The fact is luck had little to do with it. It was politics. And in this case,things played out right. In 2006, the U.S. Forest Service moved its tanker base at the Santa Barbara Airport — where it had been for 48 years — to Santa Maria’s because Santa Barbara was just too small. But after the Zaca Fire of 2007 — which gobbled up 240,000 acres of prime backcountry real estate — the Forest Service downgraded the Santa Maria base from “on call” to “as needed.” As one federal bureaucrat once chided me, words matter, and in this case, they do indeed. On paper, “as needed” allegedly meant tankers could be scrambled from semi-faraway places like Lancaster or Porterville and be here in 34 minutes. After that, it would take another three to four hours to assemble the crews needed to pump the planes full of retardant. But in actual practice, it took much longer, anywhere from 24 to 48 hours. The fire chiefs squawked. The retardant contractors joined in. So, too, did the politicos, and banging the gong loudest were right-wing conservatives like former congressman Elton Gallegly — who steadfastly refused to talk to me even when I was trying to give him good ink —and former county supervisor Willy Chamberlin. And Lois Capps had her oars very much in the water, too. To be fair, the Forest Service was then — and still is — under intense fiscal pressure, and every year, firefighting operations consume a bigger chunk of its shrinking budget. Its brass was seriously bugged that record sums had been spent dropping gazillions of gallons of retardant on the Zaca Fire, which — despite its size — threatened nobody. So why spend $200,000 to employ a couple of highly trained personnel to sit around and do nothing most of the time, they asked, in the off chance a fire might break out.Why,indeed? People love to complain about paying firefighters to sit around and occasionally run steps at the City College track. Me, I just love to see a firefighter doing nothing. It clearly beats any of the alternatives. The good news is that the Forest Service relented and restored Santa Maria to full-service, meaning crews and tankers are stationed at Santa Maria, ready for action. No doubt it helped persuade Forest Service brass that Santa Barbara had endured no less than three soil-your-pants-scary backcountry wildfires — the Gap, the Tea, and the Jesusita — within an 11-month period, in which 300 homes were lost and 20,000 acres went up and smoke.

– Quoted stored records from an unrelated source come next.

(* ===== verification/GroupRefinement.v ===== *)
(** * Groups of stored items implement groups of octets

    A program that makes, moves, merges, sends and destroys groups, and that shares
    objects with them, runs on the storage of [WritableItems] and, with the same calls, on
    the groups of [Coordinator].  The theorem says that the two agree at every point: what
    an item shows is what it was made of, as long as it is there, whatever the user does
    with its own pointers; nothing is deleted too early or twice, and nothing is kept. *)

From stdpp Require Import gmap.
From S2P Require Import Prelude Coordinator WritableItems.

Module GroupRefinement.
Import Storage.

Section Static.
Variable static : nat -> list byte.

(** ** Programs *)

(** What an item is made of; the user hands in a copy of a pointer it holds. *)
Inductive source :=
| from_nothing
| from_const_buffer (data size : nat)
| from_datasizeable (ds : list byte)
| from_c_string (str : list byte)
| from_shared_ptr (sp : option nat)
| from_sendfile (file size : Z).

(** Variables are numbered in the order in which they are made. *)
Inductive op :=
| make_shared (d : list byte)
| drop (p : nat)
| make_group (items : list source)
| move_construct (v : nat)
| move_assign (v from : nat)
| call_status_line_size (v : nat) (n : Z)
| call_after_write_notificator (v : nat) (cb : Z)
| call_invoke (v : nat)
| call_reset (v : nat)
| call_merge (v second : nat)
| destroy (v : nat).

Record state := mk_state {
  objects : heap;
  next_object : nat;
  user : list nat;                      (* the pointers the user holds *)
  vars : list (option write_group);     (* [None]: destroyed *)
  called : list Z                       (* notificators, in the order of their calls *)
}.

Definition initial : state := mk_state ∅ 0 [] [] [].

(** The items of a group, made from left to right; an exception destroys the ones made so
    far, which leaves everything as it was. *)
Fixpoint make_items (l : list source) (h : heap) : outcome (list item * heap) :=
  match l with
  | [] => Ok ([], h)
  | s :: l =>
      let? (i, h) :=
        match s with
        | from_nothing => Ok (item_default, h)
        | from_const_buffer d n => Ok (item_of_const_buffer d n, h)
        | from_datasizeable ds => Ok (item_of_datasizeable ds, h)
        | from_c_string str => Ok (item_of_c_string str, h)
        | from_shared_ptr sp =>
            let? i := item_of_shared_ptr sp in Ok (i, match sp with Some p => acquire p h | None => h end)
        | from_sendfile f n => Ok (item_of_sendfile f n, h)
        end in
      let? (items, h) := make_items l h in
      Ok (i :: items, h)
  end.

Definition held (us : list nat) (s : source) : bool :=
  match s with
  | from_shared_ptr (Some p) => bool_decide (p ∈ us)
  | from_const_buffer d n => (n <=? length (static d))%nat
  | _ => true
  end.

Definition note (c : option Z) (l : list Z) : list Z := l ++ match c with Some c => [c] | None => [] end.

(** A variable that is there. *)
Definition var (st : state) (v : nat) : option write_group := g ← vars st !! v; g.

Definition set_var (v : nat) (g : option write_group) (st : state) : state :=
  mk_state (objects st) (next_object st) (user st) (<[v := g]> (vars st)) (called st).
Definition add_var (g : write_group) (st : state) : state :=
  mk_state (objects st) (next_object st) (user st) (vars st ++ [Some g]) (called st).
Definition set_objects (h : heap) (st : state) : state :=
  mk_state h (next_object st) (user st) (vars st) (called st).
Definition add_called (c : option Z) (st : state) : state :=
  mk_state (objects st) (next_object st) (user st) (vars st) (note c (called st)).

Fixpoint remove_one (p : nat) (l : list nat) : list nat :=
  match l with [] => [] | q :: l => if (p =? q)%nat then l else q :: remove_one p l end.

(** [None] is a program that is not allowed (a variable that is not there, a pointer the
    user does not hold) or undefined behaviour of the groups. *)
Definition exec (o : op) (st : state) : option state :=
  match o with
  | make_shared d =>
      Some (mk_state (<[next_object st := (d, 1%nat)]> (objects st)) (S (next_object st)) (next_object st :: user st)
              (vars st) (called st))
  | drop p =>
      if bool_decide (p ∈ user st) then
        Some (mk_state (release p (objects st)) (next_object st) (remove_one p (user st)) (vars st) (called st))
      else None
  | make_group l =>
      if forallb (held (user st)) l then
        match make_items l (objects st) with
        | Ok (items, h) => Some (add_var (group_of_items items) (set_objects h st))
        | Throw _ => Some st
        end
      else None
  | move_construct v =>
      g ← var st v;
      let '(new, left_) := move_group g in
      Some (add_var new (set_var v (Some left_) st))
  | move_assign v from =>
      if (v =? from)%nat then None else
      g ← var st v;
      g' ← var st from;
      let '(this, left_, c, h) := assign_group g g' (objects st) in
      Some (add_called c (set_var v (Some this) (set_var from (Some left_) (set_objects h st))))
  | call_status_line_size v n =>
      g ← var st v;
      r ← status_line_size n (objects st) g;
      Some (match r with Ok g => set_var v (Some g) st | Throw _ => st end)
  | call_after_write_notificator v cb =>
      g ← var st v;
      Some (set_var v (Some (after_write_notificator cb g)) st)
  | call_invoke v =>
      g ← var st v;
      let '(g, c) := invoke_after_write_notificator g in
      Some (add_called c (set_var v (Some g) st))
  | call_reset v =>
      g ← var st v;
      let '(g, h) := reset g (objects st) in
      Some (set_var v (Some g) (set_objects h st))
  | call_merge v second =>
      if (v =? second)%nat then None else
      g ← var st v;
      g' ← var st second;
      let '(arg, left_) := move_group g' in
      let '(g, h) := merge g arg (objects st) in
      Some (set_var v (Some g) (set_var second (Some left_) (set_objects h st)))
  | destroy v =>
      g ← var st v;
      let '(c, h) := destroy_group g (objects st) in
      Some (add_called c (set_var v None (set_objects h st)))
  end.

By restoring Santa Maria to full-service, we managed to plug a relatively small leak. The big one remains the much diminished size — and geriatric age — of the Forest Service fleet of air tankers. In 2000, there were 43. Since then, it’s dropped to 20, then 11. Last year it was nine. This year, it’s back up — at least theoretically — to 26. That’s because the feds approved a contract to build seven new, bigger, faster jet tankers at a cost of $261 million. It’s not clear, however, how many of those have been built yet and how many have yet to be constructed. That’s for the entire U.S. of A.? I truly don’t get it. Cities and counties throughout California are falling all over themselves to secure multibillion-dollar drone contracts so we can determine with pinpoint precision how many drivers are picking their noses at the traffic signals. Where are the politicians clamoring for more air tankers? We’re supposed to be happy that we now have roughly half as many tankers as we did 13 years ago? Is it not relevant that 12 of the hottest years in recorded history have taken place in the past 15 years and that the size and intensity of forest fires has grown exponentially at the same time? In case you’re counting, the Forest Service reckons “fire season” lasts 78 days longer now than in the 1980s. If the Department of Homeland Security can shell out taxpayer dollars to buy snow-cone machines for local governments and send elected officials to high-tech security retreats at swanky resorts featuring staged zombie attacks, then maybe Homeland Security could also broaden its purview to include out-of-control forest fires.

In the meantime, we always have ice hockey in the summertime. So, how ’bout those Kings?